The urban design task was to balance the seemingly opposing objectives of urban and suburban scales and lifestyles by designing a project, which fits into both of these settings. Townhouses designed adjacent to the existing residential houses serve as a buffer while the apartment building addresses the Sheppard frontage. The apartment itself was designed so that its massing is fragmented to smaller, visually identifiable parts, compatible with the existing Sheppard Avenue streetscape.

The intent of the project was to portray a moderately conservative image in deference to the existing neighbourhood and the expected purchasers, rather than yield to a temptation of the high-tech presence of the subway, the shopping centre, and other new high-rise towers to the southeast, and their associated images.

This project is a “gateway” to an existing, established, elegant neighbourhood that required an air of understated elegance, though not pure simplicity. Consequently, the entire façade design is built up from smaller building elements which themselves appear to be small buildings within the building. Thus, the closer each building element is to the viewer the more prominent the smaller elements of the building become for the viewer and the more the background planes diminish in importance. In other words, there is a hierarchy of detail from large to small, which creates visual interest from far as well as from close up. The overall building massing culminates to a focal point at the street intersection.

The main entrance to the apartment building is exactly at this important point of inflection satisfying the need for project identity while reinforcing the project’s transitional value to the neighbourhood.

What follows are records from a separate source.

(* ===== verification/ShimCalls.v ===== *)
(** * ShimCalls: an application that uses the shim

    The socket calls an application can make, as data; the system below
    as a function with a trace of the calls it got; the rules by which a
    function of the shim is run. *)

From stdpp Require Import base numbers list.
From Stdlib Require Import ZArith Lia.
From S2P Require Import Prelude MessageTypes PvmXen Threads MwsState MwsRequest MwsResponse MwsFile Shim.
Import LinuxErrno.

(** ** The calls *)

Inductive sock_call : Type :=
| CallSocket (domain type protocol : Z)
| CallClose (fd : Z)
| CallBind (fd : Z) (addr : list Z) (addrlen : Z)
| CallListen (fd backlog : Z)
| CallAccept (fd : Z) (addr : bool) (len : option Z)
| CallAccept4 (fd : Z) (addr : bool) (len : option Z) (flags : Z)
| CallConnect (fd : Z) (addr : list Z) (addrlen : Z)
| CallRecvfrom (fd len flags : Z) (addr addrlen : bool)
| CallRecv (fd len flags : Z)
| CallRead (fd len : Z)
| CallReadv (fd : Z) (lens : list Z)
| CallSend (fd : Z) (bytes : list Z) (flags : Z)
| CallWrite (fd : Z) (bytes : list Z)
| CallWritev (fd : Z) (bufs : list (list Z))
| CallShutdown (fd how : Z)
| CallGetsockopt (fd level optname optlen : Z)
| CallSetsockopt (fd level optname : Z) (optval : list Z)
| CallGetsockname (fd len : Z)
| CallGetpeername (fd len : Z)
| CallFcntl (fd cmd arg : Z).

Definition rc_only {S} (m : sh S Z) : sh S sock_out := let# rc := m in sret (out_rc rc).

Section Calls.

Context {S : Type} {Sys : ShimSys S}.
Context (fuel : nat) (devfd : Z).

Definition run_call (c : sock_call) : sh S sock_out :=
  match c with
  | CallSocket d t p => rc_only (socket devfd d t p)
  | CallClose fd => rc_only (close fd)
  | CallBind fd a l => rc_only (bind_ fuel devfd fd a l)
  | CallListen fd b => rc_only (listen fuel devfd fd b)
  | CallAccept fd a l => accept fuel devfd fd a l
  | CallAccept4 fd a l f => accept4 fuel devfd fd a l f
  | CallConnect fd a l => rc_only (connect fuel devfd fd a l)
  | CallRecvfrom fd l f a al => recvfrom fuel devfd fd l f a al
  | CallRecv fd l f => recv fuel devfd fd l f
  | CallRead fd l => read fuel devfd fd l
  | CallReadv fd ls =>
      let# (tot, got) := readv fuel devfd fd ls in
      sret {| so_ret := tot; so_buf := Some (concat got); so_addr := None; so_val := None |}
  | CallSend fd bs f => rc_only (send fuel devfd fd bs f)
  | CallWrite fd bs => rc_only (write fuel devfd fd bs)
  | CallWritev fd bufs => rc_only (writev fuel devfd fd bufs)
  | CallShutdown fd h => rc_only (shutdown fuel devfd fd h)
  | CallGetsockopt fd l o n => getsockopt devfd fd l o n
  | CallSetsockopt fd l o v => rc_only (setsockopt devfd fd l o v)
  | CallGetsockname fd l => getsockname fuel devfd fd l
  | CallGetpeername fd l => getpeername fuel devfd fd l
  | CallFcntl fd c a => rc_only (fcntl devfd fd c a)
  end.

(** An application: one call after the other. *)
Fixpoint run_calls (cs : list sock_call) : sh S unit :=
  match cs with
  | [] => sret tt
  | c :: rest => run_call c ;#; run_calls rest
  end.

End Calls.

(** The file descriptor a call is about, and the same call to libc. *)
Definition on_file (c : sock_call) : option (Z * sys_call) :=
  match c with
  | CallSocket _ _ _ | CallClose _ => None
  | CallBind fd a l => Some (fd, LibcBind fd a l)
  | CallListen fd b => Some (fd, LibcListen fd b)
  | CallAccept fd a l => Some (fd, LibcAccept fd a l)
  | CallAccept4 fd a l f => Some (fd, LibcAccept4 fd a l f)
  | CallConnect fd a l => Some (fd, LibcConnect fd a l)
  | CallRecvfrom fd l f a al => Some (fd, LibcRecvfrom fd l f a al)
  | CallRecv fd l f => Some (fd, LibcRecvfrom fd l f false false)
  | CallRead fd l => Some (fd, LibcRead fd l)
  | CallReadv fd ls => Some (fd, LibcReadv fd ls)
  | CallSend fd bs f => Some (fd, LibcSend fd bs f)
  | CallWrite fd bs => Some (fd, LibcWrite fd bs)
  | CallWritev fd bufs => Some (fd, LibcWritev fd bufs)
  | CallShutdown fd h => Some (fd, LibcShutdown fd h)
  | CallGetsockopt fd l o n => Some (fd, LibcGetsockopt fd l o n)
  | CallSetsockopt fd l o v => Some (fd, LibcSetsockopt fd l o v)
  | CallGetsockname fd l => Some (fd, LibcGetsockname fd l)
  | CallGetpeername fd l => Some (fd, LibcGetpeername fd l)
  | CallFcntl fd c a => Some (fd, LibcFcntl fd c a)
  end.

(** ** A system that is a function *)

Class LibcOS (W : Type) := libc : sys_call -> W -> sys_res * W.

(** The calls so far with their results, and the system. *)
Record sys_world (W : Type) := { sw_trace : list (sys_call * sys_res); sw_os : W }.
Arguments sw_trace {W}.
Arguments sw_os {W}.

Section Traced.

Context {W : Type} {OS : LibcOS W}.

Definition after (c : sys_call) (s : sys_world W) : sys_world W :=
  let (r, w) := libc c (sw_os s) in {| sw_trace := sw_trace s ++ [(c, r)]; sw_os := w |}.
Definition answer (c : sys_call) (s : sys_world W) : sys_res := fst (libc c (sw_os s)).

#[export] Instance TracedSys : ShimSys (sys_world W) :=
  fun c => lift (fun s => Done (answer c s, after c s)).

Definition run {A} (m : sh (sys_world W) A) (e : Z) (s : sys_world W) : outcome (A * Z * sys_world W) :=
  alone (m e) s.

Lemma run_bind {A B} (m : sh (sys_world W) A) (k : A -> sh (sys_world W) B) e s :
  run (sbind m k) e s = obind (run m e s) (fun '(a, e', s') => run (k a) e' s').
Proof.
  unfold run, sbind. rewrite alone_pbind. unfold bind, obind.
  destruct (alone (m e) s) as [[[a e'] s']| | |]; reflexivity.
Qed.

Lemma run_ret {A} (a : A) e s : run (sret a) e s = Done (a, e, s).
Proof. reflexivity. Qed.
Lemma run_errno e s : run errno e s = Done (e, e, s).
Proof. reflexivity. Qed.
Lemma run_set_errno v e s : run (set_errno v) e s = Done (tt, v, s).
Proof. reflexivity. Qed.
Lemma run_sys c e s : run (sys c) e s = Done (answer c s, default e (sr_errno (answer c s)), after c s).
Proof. reflexivity. Qed.
Lemma run_sys_int c e s :
  run (sys_int c) e s = Done (s32 (sr_ret (answer c s)), default e (sr_errno (answer c s)), after c s).
Proof. reflexivity. Qed.

Lemma trace_after c s : sw_trace (after c s) = sw_trace s ++ [(c, answer c s)].
Proof. unfold after, answer. by destruct (libc c (sw_os s)). Qed.

End Traced.

#[export] Hint Rewrite @run_bind @run_ret @run_errno @run_set_errno @run_sys @run_sys_int : shim.

(** The steps of a run that are known. *)
Ltac shim := repeat (progress autorewrite with shim; cbn [obind]).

Differentiation of heavy and light, solid and void, bright and dark materials on the façade create variety within an otherwise disciplined geometry in pursuit of the aesthetic objective of “unity in variety”. This design truthfully represents the functions within and outside of the building. The building is in harmony with its overall context and successful in the way the aesthetically desirable views to and from these buildings, are deployed.